Baldwin was responsible for the tragedies of Lord Mowbray (IV), Owen Glendower (VI), Richard, Earl of Cambridge (VIII), Richard, Duke of York (XIII), and George, Duke of Clarence (XVIII), and (in 1563) the tragedy of Anthony, Lord Rivers (XX). He also wrote all the proses sections connecting the tragedies.

==Apocryphal Works==
William Baldwin has been proposed to be the author behind several works bearing the names, pseudonyms, or initials of other authors.

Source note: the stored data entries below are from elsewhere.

(* ===== verification/NetworkTransport.v ===== *)
(** * The transport layer

    [src/alfalfa/src/network/transportstate.h], [transportsender.h],
    [transportsender.cc], [networktransport.h] and [networktransport.cc]:
    the sender keeps a queue of numbered states and sends differences
    against the state it assumes the receiver to have; the receiver keeps
    the states it can be asked to start from.

    The clock is the frozen timestamp, one value per call.  What the sender
    reads from the connection is the record [Connection]; what it hands to
    it is the list of queued datagrams.  An iterator into the list of sent
    states is a position, [None] when the element it pointed to is gone. *)

From S2P Require Import Prelude StateSync TransportFragment.

Record TimestampedState {S : Type} : Type := mkTS {
  timestamp : Z;
  num : Z;
  state : S }.
Arguments TimestampedState : clear implicits.
Arguments mkTS {S} _ _ _.

(** What the sender asks of the connection; [SRTT_quarter] is
    [lrint( ceil( get_SRTT() / 4.0 ) )]. *)
Record Connection : Set := mkConnection {
  SRTT_quarter : Z;
  timeout : Z;
  has_remote_addr : bool;
  window_size : Z;
  MTU : Z;
  tick_length : Z }.

Definition SEND_INTERVAL_MIN : Z := 33.
Definition SEND_INTERVAL_MAX : Z := 250.
Definition ACK_INTERVAL : Z := 3000.
Definition ACK_DELAY : Z := 100.
Definition SHUTDOWN_RETRIES : Z := 16.
Definition ACTIVE_RETRY_TIMEOUT : Z := 10000.
Definition INT_MAX : Z := 2 ^ 31 - 1.

(** [uint64_t( -1 )], which stands for "never" and for the shutdown state *)
Definition NEVER : Z := 2 ^ 64 - 1.

(** ** Class [TransportSender] *)

Module TransportSender.

Section sender.
Context {S : Type}.

Record t : Type := mk {
  current_state : S;
  sent_states : list (TimestampedState S);
  assumed_receiver_state : option nat;
  fragmenter : Fragmenter.t;
  next_ack_time : Z;
  next_send_time : Z;
  shutdown_in_progress : bool;
  shutdown_tries : Z;
  ack_num : Z;
  pending_data_ack : bool;
  SEND_MINDELAY : Z;
  last_heard : Z;
  mindelay_clock : Z }.

#[export] Instance t_eta : Eta t := fun s =>
  mk (current_state s) (sent_states s) (assumed_receiver_state s) (fragmenter s)
    (next_ack_time s) (next_send_time s) (shutdown_in_progress s) (shutdown_tries s)
    (ack_num s) (pending_data_ack s) (SEND_MINDELAY s) (last_heard s) (mindelay_clock s).

Definition set_state (v : S) (s : t) : t := ltac:(with_field s current_state v).
Definition set_sent_states (v : list (TimestampedState S)) (s : t) : t := ltac:(with_field s sent_states v).
Definition set_assumed (v : option nat) (s : t) : t := ltac:(with_field s assumed_receiver_state v).
Definition set_fragmenter (v : Fragmenter.t) (s : t) : t := ltac:(with_field s fragmenter v).
Definition set_next_ack_time (v : Z) (s : t) : t := ltac:(with_field s next_ack_time v).
Definition set_next_send_time (v : Z) (s : t) : t := ltac:(with_field s next_send_time v).
Definition set_shutdown (v : bool) (s : t) : t := ltac:(with_field s shutdown_in_progress v).
Definition set_shutdown_tries (v : Z) (s : t) : t := ltac:(with_field s shutdown_tries v).
Definition set_ack_num (v : Z) (s : t) : t := ltac:(with_field s ack_num v).
Definition set_pending_data_ack (v : bool) (s : t) : t := ltac:(with_field s pending_data_ack v).
Definition set_send_delay (v : Z) (s : t) : t := ltac:(with_field s SEND_MINDELAY v).
Definition remote_heard (v : Z) (s : t) : t := ltac:(with_field s last_heard v).
Definition set_mindelay_clock (v : Z) (s : t) : t := ltac:(with_field s mindelay_clock v).

Definition set_data_ack (s : t) : t := set_pending_data_ack true s.
Definition start_shutdown (s : t) : t := set_shutdown true s.

(** The constructor *)
Definition make (initial_state : S) (now : Z) : t :=
  mk initial_state [mkTS now 0 initial_state] (Some 0%nat) Fragmenter.make now now
    false 0 0 false 0 0 NEVER.

Definition set_current_state (x : S) (s : t) : result t :=
  assert_that (negb (shutdown_in_progress s)) "!shutdown_in_progress";;
  Ok (set_state x s).

(** [sent_states.front()], [sent_states.back()] and the state an iterator
    points to *)
Definition front (s : t) : result (TimestampedState S) := vec_get (sent_states s) 0.
Definition back (s : t) : result (TimestampedState S) :=
  vec_get (sent_states s) (zlen (sent_states s) - 1).
Definition assumed (s : t) : result (TimestampedState S) :=
  match assumed_receiver_state s with
  | None => Fault NullDeref
  | Some i => vec_get (sent_states s) (Z.of_nat i)
  end.

Definition send_interval (c : Connection) : Z :=
  if SRTT_quarter c <? SEND_INTERVAL_MIN then SEND_INTERVAL_MIN
  else if SEND_INTERVAL_MAX <? SRTT_quarter c then SEND_INTERVAL_MAX
  else SRTT_quarter c.

(** The loop of [update_assumed_receiver_state] from the element at
    position [i] *)
Fixpoint assume_from (now patience : Z) (l : list (TimestampedState S)) (i : nat) (acc : nat)
    : result nat :=
  match l with
  | [] => Ok acc
  | st :: l' =>
      assert_that (timestamp st <=? now) "now >= i->timestamp";;
      if u64 (now - timestamp st) <? patience then assume_from now patience l' (i + 1) i
      else Ok acc
  end.

Definition update_assumed_receiver_state (now : Z) (c : Connection) (s : t) : result t :=
  i ← assume_from now (timeout c + ACK_DELAY) (drop 1 (sent_states s)) 1 0;
  Ok (set_assumed (Some i) s).

(** [list::erase]: the position of an iterator afterwards *)
Definition after_erase (k : nat) (it : option nat) : option nat :=
  match it with
  | None => None
  | Some i => if decide (i = k) then None else Some (if decide (k < i)%nat then (i - 1)%nat else i)
  end.

Definition add_sent_state (the_timestamp num : Z) (st : S) (s : t) : t :=
  let l := vec_push (sent_states s) (mkTS the_timestamp num st) in
  if 32 <? zlen l then
    let last := (length l - 16)%nat in
    set_assumed (after_erase last (assumed_receiver_state s)) (set_sent_states (delete last l) s)
  else set_sent_states l s.

(** [list::remove_if( num < ack )]: the position of an iterator afterwards *)
Definition after_remove (p : TimestampedState S → bool) (l : list (TimestampedState S))
    (it : option nat) : option nat :=
  match it with
  | None => None
  | Some i =>
      match l !! i with
      | Some x => if p x then None else Some (length (List.filter (fun y => negb (p y)) (take i l)))
      | None => None
      end
  end.

Definition process_acknowledgment_through (ack : Z) (s : t) : result t :=
  let s :=
    if existsb (fun st => num st =? ack) (sent_states s) then
      let p := fun st => num st <? ack in
      set_assumed (after_remove p (sent_states s) (assumed_receiver_state s))
        (set_sent_states (List.filter (fun st => negb (p st)) (sent_states s)) s)
    else s in
  assert_that (negb (zlen (sent_states s) =? 0)) "!sent_states.empty()";;
  Ok s.

Definition shutdown_ack_timed_out (s : t) : bool := SHUTDOWN_RETRIES <=? shutdown_tries s.

Section states.
Context `{SyncState S, InstructionCodec}.

(** [rationalize_states]: from the back to the front, which is subtracted
    from itself last *)
Definition rationalize_states (s : t) : result t :=
  known ← front s;
  cur ← subtract (current_state s) (state known);
  rest ← map_result (fun st => x ← subtract (state st) (state known);
                               Ok (mkTS (timestamp st) (num st) x)) (drop 1 (sent_states s));
  first ← subtract_self (state known);
  Ok (set_sent_states (mkTS (timestamp known) (num known) first :: rest) (set_state cur s)).

Definition calculate_timers (now : Z) (c : Connection) (s : t) : result t :=
  s ← update_assumed_receiver_state now c s;
  s ← rationalize_states s;
  let s := if pending_data_ack s && (u64 (now + ACK_DELAY) <? next_ack_time s)
           then set_next_ack_time (u64 (now + ACK_DELAY)) s else s in
  back_st ← back s;
  assumed_st ← assumed s;
  front_st ← front s;
  let s :=
    if negb (state_eqb (current_state s) (state back_st)) then
      let s := if mindelay_clock s =? NEVER then set_mindelay_clock now s else s in
      set_next_send_time (Z.max (u64 (mindelay_clock s + SEND_MINDELAY s))
                                (u64 (timestamp back_st + send_interval c))) s
    else if negb (state_eqb (current_state s) (state assumed_st))
            && (now <? u64 (last_heard s + ACTIVE_RETRY_TIMEOUT)) then
      let next := u64 (timestamp back_st + send_interval c) in
      set_next_send_time (if mindelay_clock s =? NEVER then next
                          else Z.max next (u64 (mindelay_clock s + SEND_MINDELAY s))) s
    else if negb (state_eqb (current_state s) (state front_st))
            && (now <? u64 (last_heard s + ACTIVE_RETRY_TIMEOUT)) then
      set_next_send_time (u64 (timestamp back_st + timeout c + ACK_DELAY)) s
    else set_next_send_time NEVER s in
  Ok (if shutdown_in_progress s || (ack_num s =? NEVER)
      then set_next_ack_time (u64 (timestamp back_st + send_interval c)) s else s).

Definition wait_time (now : Z) (c : Connection) (s : t) : result (Z * t) :=
  s ← calculate_timers now c s;
  let next_wakeup := if next_send_time s <? next_ack_time s then next_send_time s
                     else next_ack_time s in
  if negb (has_remote_addr c) then Ok (INT_MAX, s)
  else
    let ret := to_int (u64 (next_wakeup - now)) in
    let ret := if tick_length c <? ret then tick_length c else ret in
    Ok (if ret <? 0 then 0 else ret, s).

(** A datagram handed to the connection, with its [time_to_next] *)
Definition queued : Set := list Z * Z.

(** What one call sends: the instruction, and the datagrams it is cut
    into *)
Record sending : Set := mkSending {
  sent_instruction : Instruction;
  datagrams : list queued }.

(** [send_in_fragments] builds the instruction, cuts it and queues it. *)
Definition make_instruction (d : list Z) (new_num : Z) (s : t) : result Instruction :=
  a ← assumed s;
  f ← front s;
  Ok (mkInstruction (Some (num a)) (Some new_num) (Some (ack_num s)) (Some (num f)) (Some d)).

Definition send_in_fragments (d : list Z) (new_num : Z) (c : Connection) (s : t)
    : result (sending * t) :=
  inst ← make_instruction d new_num s;
  let s := if new_num =? NEVER then set_shutdown_tries (shutdown_tries s + 1) s else s in
  '(frags, fr) ← Fragmenter.make_fragments inst (MTU c) (fragmenter s);
  let s := set_fragmenter fr s in
  strs ← map_result Fragment.tostring frags;
  let q := imap (fun i x => (x, if decide ((i + 1)%nat = length strs) then send_interval c else 0)) strs in
  Ok (mkSending inst q, set_pending_data_ack false s).

Definition send_empty_ack (now : Z) (c : Connection) (s : t) : result (sending * t) :=
  assert_that (next_ack_time s <=? now) "now >= next_ack_time";;
  b ← back s;
  let new_num := if shutdown_in_progress s then NEVER else u64 (num b + 1) in
  let s := add_sent_state now new_num (current_state s) s in
  '(q, s) ← send_in_fragments [] new_num c s;
  Ok (q, set_next_send_time NEVER (set_next_ack_time (u64 (now + ACK_INTERVAL)) s)).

===Poems by "Western Will" (c. 1552)===
The English Short Title Catalogue has suggested that Baldwin as the author of two poems signed by "Western Will" and “William Waterman”, first printed in the early 1550s, and then reprinted in The Contention Betwixt Churchyard and Camell in 1560. But the author of these poems really is a man named William Waterman, author of Latin poems on the death of Henry and Charles Brandon, dukes of Suffolk, in 1551, and translator of a part of Boemus's Omnium gentium mores in 1555 or 1556, as The Fardle of Fashions.

==="Oliver Oldwanton"'s Image of Idleness (1556)===
R. W. Maslen has suggested that Baldwin might be the writer behind the pseudonym “Oliver Oldwanton”, supposed author of The Image of Idleness (1556).

===G. B.'s Ship of Safeguard (1569)===
A. H. Bullen thought he was probably the G. B. who wrote The Ship of Safeguard (1569). But we now know the author was Barnabe Googe.